Even so, you can't help but think that if he was offered such a post he would take it - his restless intellect would win out. He clearly loved being at the centre of the bank rescue plan. And while he claims to enjoy the relentless travelling, it must take its toll.

But he insists: 'From the end of 2006 when it all started to fall apart to the end of 2011, we've had five years of crisis but we've increased our own lending to customers by 91%. It's almost doubled, and our profits have increased by 113%. That's a very different story from the one that most banks can tell.'

Underneath their dark brows his eyes sparkle. 'It's been quite a journey, but we're just as ambitious about the next chapter in our history as the last.'

 

 

CHALLENGES FACING SANDS

  • Continue to grow without losing Standard Chartered's culture and guiding principles

  • Avoid being taken over by a bigger rival eager to gain a strong base in its markets

  • Resist the tempting offer of a plum job elsewhere in banking or in public service


 

SANDS IN A MINUTE

1962 Born 8 January, the son of a naval officer, his mother was an artist.

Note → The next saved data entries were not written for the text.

(** * Alpha-beta search with iterative deepening (my_custom_player.py)

    A shallow embedding of [AlphaBetaAgent] from
    [Projects/3_Adversarial Search/my_custom_player.py]: the two-mode
    heuristic, the depth-limited alpha-beta recursion ([min_value],
    [max_value]), the root decision ([minimax_decision]) with its random
    fallback, and the iterative-deepening generator ([compute]).

    The game engine ([isolation]) is external to the module: it is taken
    as an interface ([GameState]) and every result below holds for every
    implementation of it. *)

From Stdlib Require Import ZArith QArith List Bool Lia.
Import ListNotations.

Set Implicit Arguments.
Open Scope Z_scope.

(** ** Scores

    The numbers that flow through the search are Python ints (the
    heuristic's differences of list lengths) and the two floats
    [float("-inf")] and [float("inf")] that the code uses as sentinels
    (and that a game's [utility] reports for a lost or won game). *)

Inductive score : Type :=
| NegInf
| Fin (z : Z)
| PosInf.

Module Score.

(** [a <= b] on Python numbers. *)
Definition leb (a b : score) : bool :=
  match a, b with
  | NegInf, _ => true
  | _, PosInf => true
  | Fin x, Fin y => x <=? y
  | _, _ => false
  end.

(** [a < b]. *)
Definition ltb (a b : score) : bool :=
  match a, b with
  | NegInf, NegInf => false
  | NegInf, _ => true
  | Fin x, Fin y => x <? y
  | Fin _, PosInf => true
  | _, _ => false
  end.
(** Lines 85-125. *)
Definition verify_caption (image_path caption : string) : Run unit :=
  print OutVerifyingHeader;;
  print (OutImage image_path);;
  print (OutCaption caption);;
  print OutStep1;;
  caption_objects ← extract_objects_with_llm caption;
  match caption_objects with
  | [] => print OutNoCaptionObjects
  | _ =>
      print (OutLLMIdentified caption_objects);;
      print OutStep2;;
      image_objects ← detect_objects_with_yolo image_path;
      match image_objects with
      | [] => print OutNoDetections
      | _ =>
          print (OutYoloDetected image_objects);;
          print OutStep3;;
          print_report (reconcile caption_objects image_objects)
      end
  end.

(** Lines 128-142.  [mkdir] is taken to succeed. *)
Definition setup_environment : Run unit :=
  if path_exists w DEFAULT_IMAGE_PATH then mret tt
  else
    print OutDownloading;;
    emit EDownload;;
    match download w with
    | DownloadOk => print OutDownloadComplete
    | DownloadRequestException text => print (OutDownloadError text);; sys_exit 1
    end.

(** Lines 162-169, after [parse_args]. *)
Definition main (args : cli_args) : Run unit :=
  let image_path := image_of args in
  if negb (path_exists w image_path) then print (OutImageNotFound image_path)
  else verify_caption image_path (arg_caption args).

End Program.

(** The file system once [setup_environment] has returned: the assets
    directory and the sample image are there. *)
Definition after_setup (w : world) : world :=
  {| GROQ_API_KEY := GROQ_API_KEY w;
     groq_client := groq_client w;
     groq_data := groq_data w;
     yolo_load := yolo_load w;
     yolo_class_names := yolo_class_names w;
     path_exists := fun p =>
       if decide (p = "assets") then true
       else if decide (p = DEFAULT_IMAGE_PATH) then true
       else path_exists w p;
     download := download w |}.

(** Lines 171-173, for a command line that [parse_args] accepts. *)
Definition script (w : world) (args : cli_args) : Run unit :=
  setup_environment w;;
  main (after_setup w) args.

(** The exit status of the interpreter: 0 when the script runs to its
    end, 1 on an uncaught exception, the code given to [exit]. *)
Definition exit_status {A} (o : outcome A) : Z :=
  match o with
  | Returned _ => 0
  | Raised _ => 1
  | Exited code => code
  end.

(** What a trace shows. *)
Definition is_detection_event (e : event) : bool :=
  match e with
  | ELoadYolo | ECallYolo _ => true
  | EPrint OutLoadingModel | EPrint (OutAnalyzing _) => true
  | _ => false
  end.

Definition is_reconciliation_event (e : event) : bool :=
  match e with
  | EPrint OutStep3 | EPrint OutReportHeader | EPrint (OutVerified _)
  | EPrint OutNoneVerified | EPrint (OutHallucinations _)
  | EPrint OutNoHallucinations | EPrint OutReportFooter => true
  | _ => false
  end.

Definition detection_invoked (t : list event) : bool := existsb is_detection_event t.
Definition reconciliation_performed (t : list event) : bool :=
  existsb is_reconciliation_event t.

(** A string with no upper-case letter. *)
Definition is_upper (c : ascii) : bool :=
  let n := N_of_ascii c in ((65 <=? n) && (n <=? 90))%N.
(** * SVI volatility-smile calibration: a shallow embedding of [svi_module.py]

    Numbers.  The program computes with binary64 floats; this development
    idealises them as the real numbers of the Standard Library ([R]), so the
    rounding of each operation is abstracted away.  [np.inf] is kept as an
    explicit extended value ([xreal]); NaN has no counterpart.

    Effects.  Python exceptions are an explicit [result] type; the global
    random generator of [np.random] is an explicit state threaded through the
    calls; [scipy.optimize.minimize] and [np.random.uniform] are library
    code, taken as parameters of the calibration section. *)

From Stdlib Require Import String Ascii Bool Arith PeanoNat Reals Lra Lia List.
From Stdlib Require Import Sorted Permutation.
Import ListNotations.

Open Scope R_scope.

(** ** Exceptions *)

Inductive exn : Type :=
| ValueError   (* empty reduction, shape mismatch, bad unpacking *)
| IndexError   (* subscript out of range *)
| OtherError.  (* anything else a library call may raise *)

Inductive result (A : Type) : Type :=
| Ok (a : A)
| Raise (e : exn).

Arguments Ok {A} a.
Arguments Raise {A} e.

Definition rbind {A B} (c : result A) (f : A -> result B) : result B :=
  match c with
  | Ok a => f a
  | Raise e => Raise e
  end.

Notation "x <- c ;; k" := (rbind c (fun x => k))
  (at level 61, c at next level, right associativity).

(** ** Comparisons as the booleans Python computes *)

Definition Rltb (x y : R) : bool := if Rlt_dec x y then true else false.
Definition Rleb (x y : R) : bool := if Rle_dec x y then true else false.
Definition Rgeb (x y : R) : bool := if Rge_dec x y then true else false.

(** ** A small model of one-dimensional [numpy] arrays *)

Module np.

Definition ndarray := list R.

(** [arr - c], [c * arr], [c + arr], [arr * c], [arr + c]: an array and a scalar. *)
Definition sub_scalar (xs : ndarray) (c : R) : ndarray := map (fun x => x - c) xs.
Definition scalar_mul (c : R) (xs : ndarray) : ndarray := map (fun x => c * x) xs.
Definition scalar_add (c : R) (xs : ndarray) : ndarray := map (fun x => c + x) xs.
Definition mul_scalar (xs : ndarray) (c : R) : ndarray := map (fun x => x * c) xs.
Definition add_scalar (xs : ndarray) (c : R) : ndarray := map (fun x => x + c) xs.

(** [arr ** 2] *)
Definition square (xs : ndarray) : ndarray := map (fun x => x ^ 2) xs.

Definition sqrt (xs : ndarray) : ndarray := map R_sqrt.sqrt xs.
Definition exp (xs : ndarray) : ndarray := map Rtrigo_def.exp xs.

Fixpoint zip_with (f : R -> R -> R) (xs ys : ndarray) : ndarray :=
  match xs, ys with
  | x :: xs', y :: ys' => f x y :: zip_with f xs' ys'
  | _, _ => []
  end.

(** A binary operation on two arrays follows the broadcasting rule: equal
    lengths pair up, a one-element array is stretched, anything else is a
    [ValueError]. *)
Definition broadcast (f : R -> R -> R) (xs ys : ndarray) : result ndarray :=
  if Nat.eqb (length xs) (length ys) then Ok (zip_with f xs ys)
  else match xs, ys with
       | [x], _ => Ok (map (fun y => f x y) ys)
       | _, [y] => Ok (map (fun x => f x y) xs)
       | _, _ => Raise ValueError
       end.

Definition add := broadcast Rplus.
Definition sub := broadcast Rminus.

Definition sum (xs : ndarray) : R := fold_left Rplus xs 0.

(** [np.min]: a reduction without identity, so an empty array raises. *)
Definition min (xs : ndarray) : result R :=
  match xs with
  | [] => Raise ValueError
  | x :: xs' => Ok (fold_left Rmin xs' x)
  end.

(** [arr[i]] *)
Definition getitem (xs : ndarray) (i : nat) : result R :=
  match nth_error xs i with
  | Some x => Ok x
  | None => Raise IndexError
  end.

(** [np.isclose(a, b)] with the default [rtol = 1e-05], [atol = 1e-08]. *)
Definition isclose (a b : R) : bool :=
  Rleb (Rabs (a - b)) (1e-08 + 1e-05 * Rabs b).

(** [np.linspace(start, stop, num)] with [endpoint=True]: the step is
    [(stop - start) / (num - 1)], sample [i] is [i * step + start], and the
    last sample is then overwritten with [stop]. *)
Definition linspace_raw (start stop : R) (num : nat) : ndarray :=
  let step := (stop - start) / INR (num - 1) in
  map (fun i => INR i * step + start) (seq 0 num).

Definition set_last (xs : ndarray) (v : R) : ndarray :=
  match xs with
  | [] => []
  | _ => removelast xs ++ [v]
  end.

Definition linspace (start stop : R) (num : nat) : ndarray :=
  if Nat.ltb 1 num then set_last (linspace_raw start stop num) stop
  else linspace_raw start stop num.

End np.

(** ** The SVI model function *)

(** [svi_model] with [k] an array, as it is called from the objective and
    from the surface generator. *)
Definition svi_model (k : np.ndarray) (a b rho m_param sigma : R) : result np.ndarray :=
  let d := np.sub_scalar k m_param in
  s <- np.add (np.scalar_mul rho d)
              (np.sqrt (np.add_scalar (np.square d) (sigma ^ 2))) ;;
  Ok (np.scalar_add a (np.scalar_mul b s)).

(** The formula at a single log-moneyness value. *)
Definition svi_point (a b rho m_param sigma k : R) : R :=
  a + b * (rho * (k - m_param) + sqrt ((k - m_param) ^ 2 + sigma ^ 2)).

(** ** The calibration objective *)

Definition penalty : R := 1e10.

(** [a, b, rho, m_param, sigma = params] *)
Definition unpack5 (params : list R) : result (R * R * R * R * R) :=
  match params with
  | [a; b; rho; m_param; sigma] => Ok (a, b, rho, m_param, sigma)
  | _ => Raise ValueError
  end.

Definition svi_objective (params : list R) (k v : np.ndarray) (lambda_reg : R)
  : result R :=
  p <- unpack5 params ;;
  let '(a, b, rho, m_param, sigma) := p in
  if Rltb b 0 || Rleb sigma 0 || Rgeb (Rabs rho) 1 then Ok penalty
  else
    model_values <- svi_model k a b rho m_param sigma ;;
    diff <- np.sub model_values v ;;
    let error := np.sum (np.square diff) in
    let reg_penalty := lambda_reg * (b ^ 2 + sigma ^ 2) in
    Ok (error + reg_penalty).

(** ** The multi-start optimizer *)

(** Extended reals: the entries of the optimizer's box bounds and the
    running best objective value, which starts at [np.inf]. *)
Inductive xreal : Type :=
| NegInf
| Fin (x : R)
| PosInf.

(** [f < best] for a finite [f]. *)
Definition lt_best (f : R) (best : xreal) : bool :=
  match best with
  | NegInf => false
  | Fin y => Rltb f y
  | PosInf => true
  end.

(** The object [minimize] returns: [result.x] and [result.fun].  The
    reported value is a real number: a completed attempt reporting [inf] or
    NaN, which the comparison of the loop never keeps, has no counterpart
    here. *)
Record OptimizeResult : Type := mkOptimizeResult {
  res_x : list R;
  res_fun : R
}.

(** The two variables the loop of [calibrate_svi] updates. *)
Record best : Type := mkBest {
  best_params : option (list R);
  best_obj_val : xreal
}.

Definition bounds : list (xreal * xreal) :=
  [ (NegInf, PosInf);          (* a: vertical shift *)
    (Fin 0, PosInf);           (* b: slope/curvature *)
    (Fin (-0.99), Fin 0.99);   (* rho: correlation/asymmetry *)
    (NegInf, PosInf);          (* m: horizontal shift *)
    (Fin 0.001, PosInf) ].     (* sigma: smoothness *)

Section Calibration.

(** State of the global random generator and [np.random.uniform(low, high)]. *)
Variable rng : Type.
Variable uniform : R -> R -> rng -> R * rng.

(** [scipy.optimize.minimize(fun, x0, bounds=bounds, method="L-BFGS-B")]:
    either it raises or it returns a result object. *)
Variable minimize :
  (list R -> result R) -> list R -> list (xreal * xreal) -> result OptimizeResult.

Schooled in London and Canada
1988 After Oxford University, he joins the Foreign Office, leaving to become a consultant for McKinsey, specialising in banking and technology
2002 Recruited by Standard Chartered CEO Mervyn Davies to be finance director
2006
Davies leaves to become a government minister and Sands takes over as CEO
2008 Sands plays an instrumental part in rescuing the UK's banks, devising the government's bailout scheme
2011 Standard Chartered produces its ninth straight year of record profits.